Sur l’aspect sportif, l’Espérance Sportive accède à la promotion d’honneur (ligue 2) en 1928 . Huit ans plus tard, le club parvient enfin à se hisser en Division d’honneur, la plus haute division nationale.
Son premier sacre national arrive en 1939 après une victoire en finale de coupe de Tunisie face à l’équipe qui deviendra son plus grand rival, l’Étoile Sportive du Sahel.
A l’instar de toutes les pratiques sportives dans le monde, la deuxième guerre mondiale met entre parenthèses tous les objectifs sportifs de l’équipe africaine.
La reprise des compétitions ne s’effectue qu’à partir de 1942, année de la première victoire en championnat des sangs et or. Cette consécration ouvre les portes de la Coupe d’Afrique du Nord organisée par la FFFA.
En 1945, le club alors dénommé Espérance Sportive est rebaptisé Espérence sportive de Tunis. Durant environ une décennie, l’équipe du quartier de Bab Souika ne va plus connaître de victoires majeures malgré être arrivée plusieurs fois près du but.
L’après Indépendance
Le 20 mars 1956, La Tunisie se libère de la tutelle française et devient indépendante. Exit la FFFA. Une nouvelle institution est créée, la Fédération Tunisienne de Football.
Depuis cette date, l’Espérance survole tous ses concurrents sur le plan national en étoffant son palmarès d’année en année. Seule parenthèse à cette hégémonie sportive, la période allant de 1961 à 1971.
En juillet 1963, Chedly Zouiten décède et laisse un grand vide au sein de la famille Sang et Or.
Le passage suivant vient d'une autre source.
(** What one payment through a gateway leaves behind: the call that reaches
    the adaptee and the line the adaptee prints. *)
Definition native (payment : PaymentGateway * number) : Call :=
  match payment with
  | (PayPalAdapter paypal, amount) => sendPayment_ paypal amount
  | (StripeAdapter stripe, amount) => chargePayment_ stripe amount
  end.

Definition receipt (payment : PaymentGateway * number) : string :=
  match payment with
  | (PayPalAdapter _, amount) =>
      "Payment of $" +:+ toString amount +:+ " made through PayPal."
  | (StripeAdapter _, amount) =>
      "Payment of $" +:+ toString amount +:+ " made through Stripe."
  end.

(** A run of payments, each through the unified [makePayment]. *)
Definition pay_all (payments : list (PaymentGateway * number))
  : M St Call unit :=
  forEach payments (fun payment => makePayment payment.1 payment.2).

End Methods.
Arguments Call number : clear implicits.

End Adapter.

(** ** Decorator: [Coffee] *)

Module Decorator.

(** Costs are built from the literals 50, 10 and 5 by addition, so they are
    integers, and [number] is read as [Z] here. *)
Inductive Coffee : Type :=
  | Espresso
  | CoffeeDecorator (coffee : Coffee)
  | MilkDecorator (coffee : Coffee)
  | SugarDecorator (coffee : Coffee).

Fixpoint cost (this : Coffee) : Z :=
  match this with
  | Espresso => 50
  | CoffeeDecorator coffee => cost coffee
  | MilkDecorator coffee => cost coffee + 10
  | SugarDecorator coffee => cost coffee + 5
  end.

Fixpoint description (this : Coffee) : string :=
  match this with
  | Espresso => "Espresso"
  | CoffeeDecorator coffee => description coffee
  | MilkDecorator coffee => description coffee +:+ ", Milk"
  | SugarDecorator coffee => description coffee +:+ ", Sugar"
  end.
Lemma unsubscribe_spares_others_witness :
  1 <> 0
  /\ 1 ∈ listeners cart_two_quiet
  /\ 1 < length (closures cart_two_quiet)
  /\ flush (unsubscribe 0 cart_two_quiet)
     = Returned (final (flush (unsubscribe 0 cart_two_quiet)))
  /\ 1 ∈ listeners (final (flush (unsubscribe 0 cart_two_quiet)))
  /\ 1 ∈ listeners (unsubscribe 0 cart_two_quiet)
  /\ exists tr,
       trace (final (flush (unsubscribe 0 cart_two_quiet)))
       = trace cart_two_quiet ++ Flush :: tr
       /\ 1 ∈ calls_of tr.
Proof.
  assert (1 ∈ listeners cart_two_quiet) as H1.
  { simpl. apply list_elem_of_further, list_elem_of_here. }
  assert (1 < length (closures cart_two_quiet)) as H2 by (simpl; lia).
  assert (1 ∈ listeners (final (flush (unsubscribe 0 cart_two_quiet)))) as H3.
  { vm_compute. apply list_elem_of_here. }
  split; [discriminate|]. split; [exact H1|]. split; [exact H2|].
  split; [vm_compute; reflexivity|]. split; [exact H3|].
  apply (unsubscribe_spares_others cart_two_quiet
           (final (flush (unsubscribe 0 cart_two_quiet))) 0 1);
    [discriminate | exact H1 | exact H2 | vm_compute; reflexivity | exact H3].
Defined.

(** ** Whole-tree subscribers *)

Section whole_tree.
Variables (f : lid) (c : component).
Implicit Types (s : store) (tr : list event).

Local Abbreviation tree_tracked := (tree_tracked f c).

Lemma calls_forced_app tr1 tr2 :
  quiet_head tr2 ->
  calls_forced f c (tr1 ++ tr2) = calls_forced f c tr1 && calls_forced f c tr2.
Proof.
  intros Hq. induction tr1 as [|e tr1 IH]; [done|].
  destruct e; simpl; try done.
  rewrite IH, (forced_next_app c tr1 tr2 Hq). by rewrite andb_assoc.
Qed.

Lemma tree_tracked_refl s : tree_tracked s s.
Proof. intros Hf. exists []. by rewrite app_nil_r. Qed.

Lemma tree_tracked_trans s1 s2 s3 :
  tree_tracked s1 s2 -> tree_tracked s2 s3 -> tree_tracked s1 s3.
Proof.
  intros H12 H23 Hf.
  destruct (H12 Hf) as (tr1 & Ht1 & Hq1 & Hc1 & Hf1).
  destruct (H23 Hf1) as (tr2 & Ht2 & Hq2 & Hc2 & Hf2).
  exists (tr1 ++ tr2). rewrite Ht2, Ht1, app_assoc, calls_forced_app by done.
  split; [done|]. split; [by apply quiet_head_app|].
  split; [by rewrite Hc1, Hc2 | done].
Qed.

Lemma tree_tracked_step s s' tr :
  trace s' = trace s ++ tr ->
  quiet_head tr ->
  calls_forced f c tr = true ->
  closures s' !! f = closures s !! f ->
  tree_tracked s s'.
Proof. intros Ht Hq Hc Hcl Hf. exists tr. by rewrite Hcl. Qed.

Lemma listener_step_tree_tracked s s' : listener_step s s' -> tree_tracked s s'.
Proof.
  destruct 1 as [a s|g c' s Hg Hc|g path' old' c' s Hg Hc Heq
                |g path' old' c' s Hg Hc Heq].
  - destruct (run_action_frame a s) as (Hcl & Htr & _).
    apply (tree_tracked_step _ _ []); rewrite ?app_nil_r, ?Hcl; done.
  - intros Hf. exists [Called g; Forced (cid c')]. simpl.
    rewrite <- app_assoc. repeat split; try done.
    destruct (decide (g = f)) as [->|Hne]; [|done].
    rewrite Hf in Hc. injection Hc as <-.
    by rewrite bool_decide_eq_true_2.
  - intros Hf. exists [Called g; Observed g (get (mem s) (state s) path')].
    simpl. rewrite <- app_assoc. repeat split; try done.
    destruct (decide (g = f)) as [->|Hne]; [congruence | done].
  - intros Hf.
    exists [Called g; Observed g (get (mem s) (state s) path'); Forced (cid c')].
    simpl. rewrite <- !app_assoc.
    destruct (decide (g = f)) as [->|Hne]; [congruence|].
    repeat split; try done. by rewrite list_lookup_insert_ne.
Qed.

Lemma micro_tree_tracked s s' : micro s s' -> tree_tracked s s'.
Proof.
  destruct 1 as [s s' Hl|n s Ht|s|s|c' s|path' c' s].
  - by apply listener_step_tree_tracked.
  - by apply (tree_tracked_step _ _ [Flush]).
  - apply (tree_tracked_step _ _ []); simpl; rewrite ?app_nil_r; done.
  - by apply (tree_tracked_step _ _ [Uncaught]).
  - intros Hf. exists []. simpl. rewrite app_nil_r.
    repeat split; try done. by apply lookup_app_l_Some.
  - intros Hf. exists []. simpl. rewrite app_nil_r.
    repeat split; try done. by apply lookup_app_l_Some.
Qed.

Lemma micro_steps_tree_tracked s s' : rtc micro s s' -> tree_tracked s s'.
Proof.
  induction 1 as [s|s1 s2 s3 H12 _ IH]; [apply tree_tracked_refl|].
  eapply tree_tracked_trans; [by apply micro_tree_tracked | exact IH].
Qed.
End whole_tree.

(** X6.  The effect of [useTree] has subscribed the listener [f] for
    component [c].  In the trace of any execution from there, every call of
    [f] is followed at once by [forceUpdate] of [c], whether or not anything
    in the tree changed, and every flush that returns with [f] still
    registered has called [f]. *)
Theorem useTree_listener_always_forces (c : component) (s : store) :
  let s0 := (useTree_effect c s).1 in
  let f := (useTree_effect c s).2 in
  (forall cs, exists tr,
     trace (run cs s0) = trace s ++ tr /\ calls_forced f c tr = true)
  /\ (forall cs s2,
        f ∈ listeners (run cs s0) ->
        flush (run cs s0) = Returned s2 ->
        f ∈ listeners s2 ->
        exists tr,
          trace s2 = trace (run cs s0) ++ Flush :: tr /\ f ∈ calls_of tr).
Proof.
  intros s0 f. split.
  - intros cs.
    destruct (micro_steps_tree_tracked f c _ _ (run_steps cs s0))
      as (tr & Ht & _ & Hc & _).
    + simpl. by apply list_lookup_middle.
    + exists tr. split; [exact Ht | exact Hc].
  - intros cs s2 Hin Hret Hreg.
    apply (flush_calls_registered f (run cs s0) s2); try done.
    pose proof (micro_steps_closures _ _ (run_steps cs s0)) as Hlen.
    subst s0 f. simpl in *. rewrite length_app in Hlen. simpl in Hlen. lia.
Qed.

(** ** Reading through the hooks *)

Section reading.
Implicit Types (s : store) (h : heap) (v : value) (k : string).

(** A string in which [reIsDeepProp] finds nothing is a property name. *)
Lemma get_top_level h v k :
  reIsDeepProp k = false ->
  get h v k = if nullish v then undefined else read h v k.
Proof.
  intros Hk. unfold get, castPath, isKey. rewrite Hk. simpl.
  rewrite orb_true_r. simpl. by destruct (nullish v).
Qed.

(** So is any string that is a key of the object. *)
Lemma get_own_key h v k : has_key h v k = true -> get h v k = read h v k.
Proof.
  intros Hk. unfold get, castPath, isKey. rewrite Hk, orb_true_r. simpl.
  destruct v as [[]|]; try done.
Qed.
Ce n’est qu’en 1970 que L’EST est de nouveau sacrée champion de Tunisie grâce au duo Mrad/ Machouch et participe en 1971 à la Coupe d’Afrique des Champions, une grande première pour un club tunisien.
Mais cette saison 1971 ne se passa pas comme prévu. Le club a été victime d’un des plus gros scandale du football tunisien à ce jour.
En effet, l’Espérance s’est vue accumuler une quantité innombrable de rencontres à disputer. Les matchs de coupes se disputaient en double confrontation, les matchs de championnats n’étaient même pas espacés d’une semaine sans compter les rencontres intercontinentales. Le « Taraji » s'est trouvée dans l’obligation de déclarer forfait en Coupe d’Afrique des Champions pour sa première participation. De plus, la Fédération Tunisienne de Football a émis une interdiction d’exercer toutes activités sportives suite aux débordements liés à cette machination politique.
Il faudra l’intervention du chef de l’état tunisien Habib Bourgiba qui entraîna la suspension de cette interdiction. A son retour au pays, le président Bourguiba se verra être solliciter par les supporters sang et or afin d’éviter de prochaines sanctions à l’encontre de leur club.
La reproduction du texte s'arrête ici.